Edward Hough (4 December 1899 – 3 September 1978) was an English footballer who spent most of his career with Southampton playing as a centre-half and later as a full-back.

==Playing career==

===Southampton===
Hough was born in Walsall and was playing for Talbot Stead Tubeworks when he was spotted by scouts from Southampton. In October 1921, one of the Southampton directors was despatched to the Midlands to secure his services and after a meeting with the Tubeworks board, they agreed to release him if the director stood a round of drinks – eventually, after buying a total of 52 pints of beer, the contract was signed and Hough was released to join "the Saints".

He made his first-team debut on 17 April 1922 playing at centre-half in a 1–0 victory over Aberdare Athletic. Over the next two seasons, Hough made only the occasional appearance, generally standing in for Alec Campbell at centre-half or Fred Titmuss at left-back. At the start of the 1924–25 season, Hough was preferred by manager Jimmy McIntyre to Titmuss for the first seven matches. From late-September onwards, he and Titmuss vied for the No. 3 shirt, until March when Hough took over at right-back from Tom Parker for the rest of the season.

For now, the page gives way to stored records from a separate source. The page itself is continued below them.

(** * The schema-migration engine of Blog-MCP ([scripts/migrate.js])

    A shallow embedding of the class [MigrationManager] and the proofs of
    the properties its specification states about it.

    The file has these parts:
    - [Js]: the JavaScript built-ins the script calls ([endsWith],
      [replace], [split], [parseInt], [sort], [slice], [toISOString],
      [toFixed], ...);
    - [Pg]: the database session behind the Supabase client, whose code
      is not in the repository;
    - the [World] of the script (database, migrations directory, clock,
      console) and a small state and exception monad over it;
    - the methods of [MigrationManager]: [getMigrations],
      [getAppliedMigrations], [getPendingMigrations], [applyMigration],
      [runPending], [rollback], [status], [create], and the [down] command
      of [main];
    - the command line: the process (arguments, environment, exit code),
      the constructor, [init] and [main];
    - utilities of [src/infrastructure/utils]: [take], [takeRight],
      [drop], [dropRight], [rotate], [chunk], [unique] and [compress] of
      [array.ts], [camelToSnake], [snakeToCamel] and [truncate] of
      [string.ts];
    - the vocabulary of the properties and the worlds of the examples;
    - the properties.

    Strings are sequences of code units; a code unit is an [ascii], so the
    model covers strings whose code units are below 256.  On those,
    [String.compare] is the code-unit order JavaScript uses.  The lines of
    the console are kept as values ([Line]) that hold what each line
    interpolates, without the fixed text around it. *)

From Stdlib Require Import Bool Arith ZArith Lia List String Ascii.
From Stdlib Require Import Sorting.Sorted Sorting.Permutation.
From Stdlib Require Import DecimalString Floats Uint63.
Import ListNotations.

Local Open Scope string_scope.
Local Open Scope list_scope.
Local Open Scope nat_scope.

(* ===================================================================== *)
(** * JavaScript built-ins *)
(* ===================================================================== *)

Module Js.

(** ** Strings *)

(** [s.endsWith(suffix)] *)
Definition endsWith (s suffix : string) : bool :=
  let n := String.length s in
  let m := String.length suffix in
  (m <=? n) && (substring (n - m) m s =? suffix)%string.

In September 1925, Parker was restored to the side and Hough spent the first six months of the season in the reserves until February 1926, when Parker was sold to Arsenal, with Titmuss also leaving to join Plymouth Argyle. Having made only 40 league appearances in 4 1/2 years, Hough finally became a fixture in the side.

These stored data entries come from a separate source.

(** One candidate for each node that ends a word. *)
Lemma candidates_length node : forall built,
  length (candidates node built) = length (filter is_end (nodes node)).
Proof.
  induction node as [cs e f IH] using TrieNode_ind. intros built.
  rewrite candidates_Node, nodes_Node, length_app. cbn [filter is_end].
  assert (forall l,
    Forall (fun p : ascii * TrieNode => forall built,
              length (candidates (snd p) built) =
              length (filter is_end (nodes (snd p)))) l ->
    length (flat_map (fun p => candidates (snd p) (built ++ [fst p])) l) =
    length (filter is_end (below l))) as Hsum.
  { induction 1 as [|[c n] l Hp _ IHl]; [reflexivity|].
    cbn [flat_map]. rewrite below_cons, filter_app, !length_app.
    cbn [snd fst] in *. now rewrite Hp, IHl. }
  rewrite Hsum.
  - unfold below.
    rewrite (Permutation_length
               (filter_perm is_end
                  (Permutation_flat_map (fun p => nodes (snd p))
                     (sorted_children_perm cs)))).
    destruct e; reflexivity.
  - rewrite Forall_forall in *. intros p Hp. apply IH.
    now apply (Permutation_in _ (sorted_children_perm cs)).
Qed.

Lemma complete_unfold prefix k t :
  complete prefix k t =
  (match walk_node prefix (root t) with
   | None => []
   | Some start =>
       map snd
         (sort_with key_ltb
            (fold_left (offer k) (candidates start prefix) []))
   end, t).
Proof.
  unfold complete, bind, get, _walk. rewrite walk_loop_node.
  destruct (walk_node prefix (root t)); [|reflexivity].
  now rewrite explore_candidates.
Qed.

Lemma offer_nothing k l : k <= 0 -> fold_left (offer k) l [] = [].
Proof.
  intros Hk. induction l as [|x l IH]; [reflexivity|].
  cbn [fold_left]. unfold offer at 2. cbn [length Z.of_nat].
  destruct (Z.ltb_spec 0 k); [lia|exact IH].
Qed.

(** The items below a node that [_walk] reaches are items of the start. *)
Lemma dfs_walk_incl a : forall node mid sofar,
  walk_node a node = Some mid ->
  incl (dfs mid (sofar ++ a) []) (dfs node sofar []).
Proof.
  induction a as [|ch a IH]; intros [cs e f] mid sofar; cbn [walk_node children].
  - intros H. injection H as <-. rewrite app_nil_r. apply incl_refl.
  - destruct (dict_get ch cs) as [nxt|] eqn:G; [|discriminate].
    intros H p Hp.
    replace (sofar ++ ch :: a) with ((sofar ++ [ch]) ++ a) in Hp
      by now rewrite <- app_assoc.
    apply (IH _ _ _ H) in Hp.
    rewrite dfs_Node. apply in_or_app. right.
    unfold dfs_below. apply in_flat_map. exists (ch, nxt).
    split; [now apply dict_get_In|exact Hp].
Qed.

(** Under unique keys, the pairs of [items] are the stored words with their
    scores. *)
Lemma items_lookup t text s :
  well_formed (root t) = true ->
  In (text, s) (returns items t) <-> lookup text (root t) = Some s.
Proof.
  intros Hwf. unfold returns, items, bind, get, ret. cbn [fst].
  pose proof (dfs_filter text (root t) [] Hwf) as H. cbn [app] in H.
  split.
  - intros Hin.
    assert (In (text, s) (filter (fun p => word_eqb (fst p) text)
                                 (dfs (root t) [] []))) as Hf
      by (apply filter_In; split; [exact Hin|apply word_eqb_refl]).
    rewrite H in Hf. destruct (lookup text (root t)); [|contradiction].
    destruct Hf as [E|[]]. congruence.
  - intros E. rewrite E in H.
    assert (In (text, s) (filter (fun p => word_eqb (fst p) text)
                                 (dfs (root t) [] []))) as Hf
      by (rewrite H; now left).
    now apply filter_In in Hf.
Qed.

(** ** The orders of [complete] *)

Section StrictOrder.
Variable A : Type.
Variable ltb : A -> A -> bool.
Hypothesis ltb_irrefl : forall a, ltb a a = false.
Hypothesis ltb_trans :
  forall a b c, ltb a b = true -> ltb b c = true -> ltb a c = true.
Hypothesis ltb_connected :
  forall a b, ltb a b = false -> ltb b a = false -> a = b.

Lemma ltb_not_above a b : ltb a b = true -> not_above ltb a b.
Proof.
  intros H. unfold not_above. destruct (ltb b a) eqn:E; [|reflexivity].
  rewrite <- (ltb_irrefl a). symmetry. exact (ltb_trans H E).
Qed.

Lemma not_above_trans a b c :
  not_above ltb a b -> not_above ltb b c -> not_above ltb a c.
Proof.
  unfold not_above. intros Hba Hcb.
  destruct (ltb c a) eqn:Hca; [|reflexivity].
  destruct (ltb a b) eqn:Hab.
  - rewrite <- Hcb. symmetry. exact (ltb_trans Hca Hab).
  - assert (a = b) as -> by now apply ltb_connected. congruence.
Qed.

Lemma insert_sorted_sorted x l :
  StronglySorted (not_above ltb) l ->
  StronglySorted (not_above ltb) (insert_sorted ltb x l).
Proof.
  induction 1 as [|y l Hl IH Hy]; cbn [insert_sorted].
  - repeat constructor.
  - destruct (ltb x y) eqn:E.
    + constructor; [now constructor|].
      apply ltb_not_above in E. constructor; [exact E|].
      eapply Forall_impl; [|exact Hy]. intros z. now apply not_above_trans.
    + constructor; [exact IH|].
      rewrite Forall_forall in *. intros z Hz.
      apply (Permutation_in _ (insert_sorted_perm ltb x l)) in Hz.
      destruct Hz as [<-|Hz]; [exact E|now apply Hy].
Qed.

Lemma sort_with_sorted l : StronglySorted (not_above ltb) (sort_with ltb l).
Proof.
  unfold sort_with.
  assert (forall acc, StronglySorted (not_above ltb) acc ->
            StronglySorted (not_above ltb)
              (fold_left (fun acc x => insert_sorted ltb x acc) l acc)) as H.
  { induction l as [|x l IH]; intros acc Hacc; cbn [fold_left]; [exact Hacc|].
    now apply IH, insert_sorted_sorted. }
  apply H. constructor.
Qed.
End StrictOrder.

Lemma N_of_ascii_inj x y : N_of_ascii x = N_of_ascii y -> x = y.
Proof.
  intros H. rewrite <- (ascii_N_embedding x), <- (ascii_N_embedding y).
  now rewrite H.
Qed.

Lemma word_ltb_irrefl a : word_ltb a a = false.
Proof.
  induction a as [|x a IH]; [reflexivity|]. cbn [word_ltb].
  now rewrite Ascii.eqb_refl.
Qed.

Lemma word_ltb_trans a : forall b c,
  word_ltb a b = true -> word_ltb b c = true -> word_ltb a c = true.
Proof.
  induction a as [|x a IH]; intros [|y b] [|z c]; cbn [word_ltb];
    try discriminate; try reflexivity.
  destruct (Ascii.eqb_spec x y) as [->|Hxy].
  - destruct (Ascii.eqb_spec y z); [apply IH|tauto].
  - destruct (Ascii.eqb_spec y z) as [->|Hyz].
    + destruct (Ascii.eqb_spec x z); [contradiction|tauto].
    + intros H1 H2. apply N.ltb_lt in H1, H2.
      destruct (Ascii.eqb_spec x z) as [->|Hxz]; [lia|].
      apply N.ltb_lt. lia.
Qed.

Lemma word_ltb_connected a : forall b,
  word_ltb a b = false -> word_ltb b a = false -> a = b.
Proof.
  induction a as [|x a IH]; intros [|y b]; cbn [word_ltb];
    try discriminate; try reflexivity.
  destruct (Ascii.eqb_spec x y) as [->|Hxy].
  - rewrite Ascii.eqb_refl. intros H1 H2. f_equal. now apply IH.
  - destruct (Ascii.eqb_spec y x); [congruence|].
    intros H1 H2. apply N.ltb_ge in H1, H2.
    exfalso. apply Hxy, N_of_ascii_inj. lia.
Qed.

Lemma entry_ltb_irrefl a : entry_ltb a a = false.
Proof.
  unfold entry_ltb. rewrite Z.ltb_irrefl, Z.eqb_refl, word_ltb_irrefl.
  reflexivity.
Qed.

Lemma entry_ltb_trans a b c :
  entry_ltb a b = true -> entry_ltb b c = true -> entry_ltb a c = true.
Proof.
  unfold entry_ltb. rewrite !orb_true_iff, !andb_true_iff.
  rewrite !Z.ltb_lt, !Z.eqb_eq.
  intros [H1|[H1 W1]] [H2|[H2 W2]]; try (left; lia).
  right. split; [lia|]. now apply (word_ltb_trans _ _ _ W1).
Qed.

Lemma entry_ltb_connected a b :
  entry_ltb a b = false -> entry_ltb b a = false -> a = b.
Proof.
  unfold entry_ltb. rewrite !orb_false_iff, !andb_false_iff.
  rewrite !Z.ltb_ge, !Z.eqb_neq.
  destruct a as [fa wa], b as [fb wb]. cbn [fst snd].
  intros [H1 W1] [H2 W2]. assert (fa = fb) as -> by lia.
  f_equal. apply word_ltb_connected; tauto.
Qed.

Lemma key_ltb_irrefl a : key_ltb a a = false.
Proof. apply entry_ltb_irrefl. Qed.

Lemma key_ltb_trans a b c :
  key_ltb a b = true -> key_ltb b c = true -> key_ltb a c = true.
Proof. apply entry_ltb_trans. Qed.

Lemma key_ltb_connected a b :
  key_ltb a b = false -> key_ltb b a = false -> a = b.
Proof.
  intros H1 H2. pose proof (entry_ltb_connected _ _ H1 H2) as E.
  destruct a as [fa wa], b as [fb wb]. unfold sort_key in E. cbn [fst snd] in E.
  injection E as E ->. f_equal. lia.
Qed.

(** ** [complete]: what the heap keeps *)

Lemma heappush_insert_sorted heap item :
  heappush heap item = insert_sorted entry_ltb item heap.
Proof.
  induction heap as [|x heap IH]; cbn [heappush insert_sorted]; [reflexivity|].
  now rewrite IH.
Qed.

Lemma selection_offer k seen heap x :
  0 <= k -> selection k seen heap -> selection k (seen ++ [x]) (offer k heap x).
Proof.
  intros Hk (Hs & Hlen & dropped & Hperm & Hdrop).
  pose proof (@not_above_trans _ entry_ltb entry_ltb_trans
                entry_ltb_connected) as Htrans.
  pose proof (@insert_sorted_sorted _ entry_ltb entry_ltb_irrefl entry_ltb_trans
                entry_ltb_connected) as Hins.
  unfold selection, offer. rewrite length_app. cbn [length].
  destruct (Z.ltb_spec (Z.of_nat (length heap)) k) as [Hlt|Hge].
  - (* the heap is not full: push *)
    rewrite heappush_insert_sorted. split; [now apply Hins|]. split.
    + rewrite (Permutation_length (insert_sorted_perm entry_ltb x heap)).
      cbn [length]. lia.
    + exists dropped. split.
      * rewrite (insert_sorted_perm entry_ltb x heap). cbn [app].
        rewrite (Permutation_app_comm seen [x]). cbn [app].
        now constructor.
      * intros y d Hy Hd.
        apply (Permutation_in _ (insert_sorted_perm entry_ltb x heap)) in Hy.
        destruct Hy as [<-|Hy]; [|now apply Hdrop].
        exfalso. assert (length dropped = 0%nat) as Hnil.
        { apply Permutation_length in Hperm. rewrite length_app in Hperm. lia. }
        apply length_zero_iff_nil in Hnil. subst. contradiction.
  - (* the heap is full: push and pop the smallest *)
    destruct heap as [|m rest]; cbn [heappushpop].
    + cbn [snd]. split; [constructor|]. split; [cbn [length] in *; lia|].
      exists (dropped ++ [x]). split.
      * cbn [app] in *. now apply Permutation_app.
      * contradiction.
    + destruct (entry_ltb m x) eqn:E; cbn [snd].
      * (* the smallest pair held is evicted *)
        rewrite heappush_insert_sorted.
        inversion Hs as [|? ? Hrest Hm]; subst.
        split; [now apply Hins|]. split.
        { rewrite (Permutation_length (insert_sorted_perm entry_ltb x rest)).
          cbn [length] in *. lia. }
        exists (m :: dropped). split.
        { rewrite (insert_sorted_perm entry_ltb x rest).
          rewrite (Permutation_app_comm seen [x]). cbn [app].
          constructor. rewrite <- Hperm. cbn [app].
          symmetry. apply Permutation_middle. }
        intros y d Hy Hd.
        apply (Permutation_in _ (insert_sorted_perm entry_ltb x rest)) in Hy.
        assert (not_above entry_ltb m x) as Hmx
          by exact (@ltb_not_above _ entry_ltb entry_ltb_irrefl entry_ltb_trans
                      _ _ E).
        rewrite Forall_forall in Hm.
        destruct Hd as [<-|Hd].
        { destruct Hy as [<-|Hy]; [exact Hmx|now apply Hm]. }
        destruct Hy as [<-|Hy].
        { apply (Htrans d m x); [|exact Hmx].
          apply Hdrop; [now left|exact Hd]. }
        apply Hdrop; [now right|exact Hd].
      * (* the new pair is not above the smallest: it is dropped *)
        split; [exact Hs|]. split; [cbn [length] in *; lia|].
        exists (x :: dropped). split.
        { rewrite (Permutation_app_comm seen [x]). cbn [app].
          rewrite <- Hperm. symmetry. apply Permutation_middle. }
        intros y d Hy Hd. destruct Hd as [<-|Hd]; [|now apply Hdrop].
        inversion Hs as [|? ? Hrest Hm]; subst. rewrite Forall_forall in Hm.
        destruct Hy as [<-|Hy]; [exact E|].
        apply (Htrans x m y); [exact E|now apply Hm].
Qed.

In 1926–27 he missed only one match as manager Arthur Chadwick settled on his favoured line-up with eleven players featuring in at least 35 of the 42 league games; this included a half back line-up of Bert Shelley, George Harkus and Stan Woodhouse, in front of full-backs Michael Keeping and Hough. In the FA Cup, Southampton had an excellent run reaching the semi-final against Arsenal. The semi-final was played at Stamford Bridge on 26 March 1927; after the Saints had an early penalty appeal turned down by the referee, Arsenal mounted a prolonged pressure on the Southampton goal, resulting in the opening score, when a cross-shot from Joe Hulme was deflected by Hough past Tommy Allen into the Saints' goal. Arsenal went on to win the match 2–1 to reach the final, where they lost 1–0 to Cardiff City.

Hough had several periods out with injury during the 1927–28 season, and only managed a total of 25 league appearances. He again started the 1928–29 season as Keeping's regular partner at the back, until injury forced him out at the end of October, to be replaced by Arthur Bradford for nine matches. The following season followed a similar pattern, with Hough missing half the season from December to April.
With injuries now taking their toll, and Bradford establishing himself as his replacement, Hough only made three appearances and at the end of the season he was released. In his ten years at The Dell, Hough made 184 appearances in all competitions, never scoring.

===Later career===
In May 1931, Hough was sold to Portsmouth for a fee of £200, but only made one appearance at left-back, before moving on to Bristol Rovers in December 1932, where he also made just one appearance before retiring.

After retiring, he returned to the Portsmouth area, where he worked as a fitter's mate in the local power station.